NEW DELHI: A popular cartoon strip in the Times of India on Thursday equated Pakistan’s controversial blasphemy laws with India’s statute against sedition. The widely loved children’s doctor Binayak Sen was recently given a life sentence under the law.

Writer Arundhati Roy is among others being investigated for sedition after they spoke up for Azadi for Kashmir.

The cartoon strip, crafted by the nationally applauded humorist Jug Suraiya, shows two women. The first says: “Salman Taseer has been shot dead because of Pakistan’s blasphemy law.” Her friend replies: “Binayak Sen has been jailed for life because of India’s blasphemy law.” “I didn’t know India had a blasphemy law,” says the first woman. “Sure, we do — it’s called sedition,” replies the second.

A few in the Indian media have found in the murder of Salman Taseer an opportunity to prescribe ways to Pakistan to fight religious terrorism, but a small news item in the Times of India on Thursday offered a clue to New Delhi’s own nervousness with home-grown terror.

The single-paragraph report did not have a dateline, but appeared to refer to a police advisory in Mumbai. It said: “Police have instructed private security agencies to check background details of guards they recruit, especially youths from Kashmir, as intelligence agencies suspect the Indian Mujahideen (IM) plans to use such people for terror strikes in the city.”

The IM, which some say has links with Lashkar-e-Taiba, has been blamed for a clutch of attacks across the country.

In an editorial titled ‘The slippery slope’, The Indian Express said Tuesday’s murder of Salman Taseer by one of his guards underlined the deepening structural crisis in the nation.

“The first major political assassination since the killing of former prime minister Benazir Bhutto a little over three years ago has brought into sharp relief the growing militant infiltration of the security forces, a weak civilian government that is unable to govern, an economy in shambles, and an all-powerful army leadership that appears to have lost the plot,” The Express said.

“The assassin has reportedly said his motivation was to avenge the governor’s support to changes in Pakistan’s notorious law against blasphemy that has victimised not only religious minorities but also mainstream Muslims,” the paper pointed out.

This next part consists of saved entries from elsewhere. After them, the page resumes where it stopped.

(* ===== verification/Uart.v ===== *)
(** The serial port: src/src/kernel/uart.c.

    The device is what it will answer and what it was told: the values the
    next reads of LSR and RHR give, in order, and the writes to its registers.
    Nothing is known of the answers, so a theorem holds for any behaviour of
    the hardware; when the list of LSR values is used up the port stays busy.

    The state also has the console's buffer and what console.c uses of the
    calling process.  Interrupts are not part of it: [push_off] and [pop_off]
    in [uartputc_sync] have no effect here. *)

From S2P Require Import Prelude Mem Sleeplock Strings Kalloc Vm.

Definition RHR : Z := 0.
Definition THR : Z := 0.
Definition IER : Z := 1.
Definition IER_RX_ENABLE : Z := Z.shiftl 1 0.
Definition IER_TX_ENABLE : Z := Z.shiftl 1 1.
Definition FCR : Z := 2.
Definition FCR_FIFO_ENABLE : Z := Z.shiftl 1 0.
Definition FCR_FIFO_CLEAR : Z := Z.shiftl 3 1.
Definition LCR : Z := 3.
Definition LCR_EIGHT_BITS : Z := Z.shiftl 3 0.
Definition LCR_BAUD_LATCH : Z := Z.shiftl 1 7.
Definition LSR_RX_READY : Z := Z.shiftl 1 0.
Definition LSR_TX_IDLE : Z := Z.shiftl 1 5.
Definition UART_TX_BUF_SIZE : Z := 32.
Definition INPUT_BUF_SIZE : Z := 128.

(** The port: future answers, and the writes so far, newest last. *)
Record port := Port { d_lsr : list Z; d_rhr : list Z; d_writes : list (Z * Z) }.

(** The transmit buffer. *)
Record txbuf := Tx { tx_lock : bool; tx_buf : mem; tx_w : Z; tx_r : Z }.

(** [cons]. *)
Record cons_t := Cons { cn_lock : bool; cn_buf : mem; cn_r : Z; cn_w : Z; cn_e : Z }.

Record cst := Cst {
  cs_port : port; cs_tx : txbuf; cs_cons : cons_t; cs_panicked : bool;
  cs_k : kst; cs_pt : Z; cs_killed : bool; cs_woken : list chan }.

Definition set_cs_port v s := Cst v (cs_tx s) (cs_cons s) (cs_panicked s) (cs_k s) (cs_pt s) (cs_killed s) (cs_woken s).
Definition set_cs_tx v s := Cst (cs_port s) v (cs_cons s) (cs_panicked s) (cs_k s) (cs_pt s) (cs_killed s) (cs_woken s).
Definition set_cs_cons v s := Cst (cs_port s) (cs_tx s) v (cs_panicked s) (cs_k s) (cs_pt s) (cs_killed s) (cs_woken s).
Definition set_cs_k v s := Cst (cs_port s) (cs_tx s) (cs_cons s) (cs_panicked s) v (cs_pt s) (cs_killed s) (cs_woken s).

#[export] Instance cst_wakeup : Wakeup cst := fun ch =>
  modify (fun s => Cst (cs_port s) (cs_tx s) (cs_cons s) (cs_panicked s) (cs_k s) (cs_pt s) (cs_killed s) (ch :: cs_woken s)).

(** [WriteReg], and [ReadReg] of the two registers the driver reads. *)
Definition WriteReg (reg v : Z) : M cst unit :=
  modify (fun s => let d := cs_port s in
    set_cs_port (Port (d_lsr d) (d_rhr d) (d_writes d ++ [(reg, u8 v)])) s).

Definition read_lsr : M cst Z := fun s =>
  let d := cs_port s in
  Ok (hd 0 (d_lsr d)) (set_cs_port (Port (tl (d_lsr d)) (d_rhr d) (d_writes d)) s).

Definition read_rhr : M cst Z := fun s =>
  let d := cs_port s in
  Ok (u8 (hd 0 (d_rhr d))) (set_cs_port (Port (d_lsr d) (tl (d_rhr d)) (d_writes d)) s).

Definition tx_modify (f : txbuf -> txbuf) : M cst unit := modify (fun s => set_cs_tx (f (cs_tx s)) s).
Definition set_tx_lock v t := Tx v (tx_buf t) (tx_w t) (tx_r t).
Definition tx_acquire : M cst unit := zoom cs_tx set_cs_tx (acquire tx_lock set_tx_lock).
Definition tx_release : M cst unit := zoom cs_tx set_cs_tx (release tx_lock set_tx_lock).
Definition tx_chan : chan := Chan "uart_tx_r" 0.

Definition uartinit : M cst unit :=
  WriteReg IER 0x00;;
  WriteReg LCR LCR_BAUD_LATCH;;
  WriteReg 0 0x03;;
  WriteReg 1 0x00;;
  WriteReg LCR LCR_EIGHT_BITS;;
  WriteReg FCR (Z.lor FCR_FIFO_ENABLE FCR_FIFO_CLEAR);;
  WriteReg IER (Z.lor IER_TX_ENABLE IER_RX_ENABLE);;
  tx_modify (set_tx_lock false).

(** A round takes a byte out of the buffer, so as many rounds as it holds
    bytes are enough, and one more to see that it is empty. *)
Fixpoint uartstart_loop (fuel : nat) : M cst unit :=
  match fuel with
  | O => out_of_fuel
  | S f =>
      t ← gets cs_tx;
      if tx_w t =? tx_r t then mret tt
      else
        lsr ← read_lsr;
        if Z.land lsr LSR_TX_IDLE =? 0 then mret tt
        else
          let c := rd (tx_buf t) (tx_r t mod UART_TX_BUF_SIZE) in
          tx_modify (fun t => Tx (tx_lock t) (tx_buf t) (tx_w t) (u64 (tx_r t + 1)));;
          wakeup tx_chan;;
          WriteReg THR c;;
          uartstart_loop f
  end.

Definition uartstart : M cst unit :=
  t ← gets cs_tx;
  uartstart_loop (S (Z.to_nat (u64 (tx_w t - tx_r t)))).

(** False when the caller has gone to sleep on [uart_tx_r] with the lock
    released; it calls [uartputc] again when it wakes up, which also tests
    [panicked] again. *)
Definition uartputc (c : Z) : M cst bool :=
  tx_acquire;;
  panicked ← gets cs_panicked;
  if (panicked : bool) then out_of_fuel
  else
    t ← gets cs_tx;
    if tx_w t =? u64 (tx_r t + UART_TX_BUF_SIZE) then
      tx_release;;
      mret false
    else
      tx_modify (fun t => Tx (tx_lock t) (wr (tx_buf t) (tx_w t mod UART_TX_BUF_SIZE) c)
                             (u64 (tx_w t + 1)) (tx_r t));;
      uartstart;;
      tx_release;;
      mret true.

(** Spin until the port is idle; it never is after the last answer. *)
Fixpoint wait_idle (fuel : nat) : M cst unit :=
  match fuel with
  | O => out_of_fuel
  | S f =>
      lsr ← read_lsr;
      if Z.land lsr LSR_TX_IDLE =? 0 then wait_idle f else mret tt
  end.

Definition uartputc_sync (c : Z) : M cst unit :=
  panicked ← gets cs_panicked;
  if (panicked : bool) then out_of_fuel
  else
    n ← gets (fun s => length (d_lsr (cs_port s)));
    wait_idle n;;
    WriteReg THR c.

Definition uartgetc : M cst Z :=
  lsr ← read_lsr;
  if negb (Z.land lsr LSR_RX_READY =? 0) then read_rhr else mret (-1).

(** [uartintr], where [intr] is [consoleintr]. *)
Fixpoint uartintr_loop (fuel : nat) (intr : Z -> M cst unit) : M cst unit :=
  match fuel with
  | O => out_of_fuel
  | S f =>
      c ← uartgetc;
      if c =? -1 then mret tt
      else intr c;; uartintr_loop f intr
  end.

Definition uartintr (intr : Z -> M cst unit) : M cst unit :=
  n ← gets (fun s => length (d_lsr (cs_port s)));
  uartintr_loop (S n) intr;;
  tx_acquire;;
  uartstart;;
  tx_release.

It said Pakistan’s leaders must comprehensively reject Ziaul Haq’s vision and turn back to a more moderate and democratic ideal of Pakistan, taking on extremist elements.

“Otherwise cracks in the polity will only deepen, and the worst losers will be the people of Pakistan.”

The Kolkata-based Telegraph said Taseer’s murder makes clear that Pakistan remains on the edge of the abyss.

“Thousands of lives, and billions of pounds, have been lost in an effort to defeat the insurgents who threaten to seize control of the nuclear-armed state. And it is becoming clear that the Pakistani state either isn’t willing, or isn’t able, to confront the Islamist movement that it has nurtured for decades — and which now threatens to turn the country into a burnt-out dystopia.”

Last month Ashok Singhal, leader of the neo-fascist Vishwa Hindu Parishad, had warned that Congress president Sonia Gandhi would meet the fate of her assassinated mother-in-law, former prime minister Indira Gandhi, if she persisted with an investigation into the alleged involvement of rightwing Hindu activists in sabotage and bomb attacks, including the fire-bombing of the Samjhota Express. Most Indian newspapers didn’t find the comments newsworthy.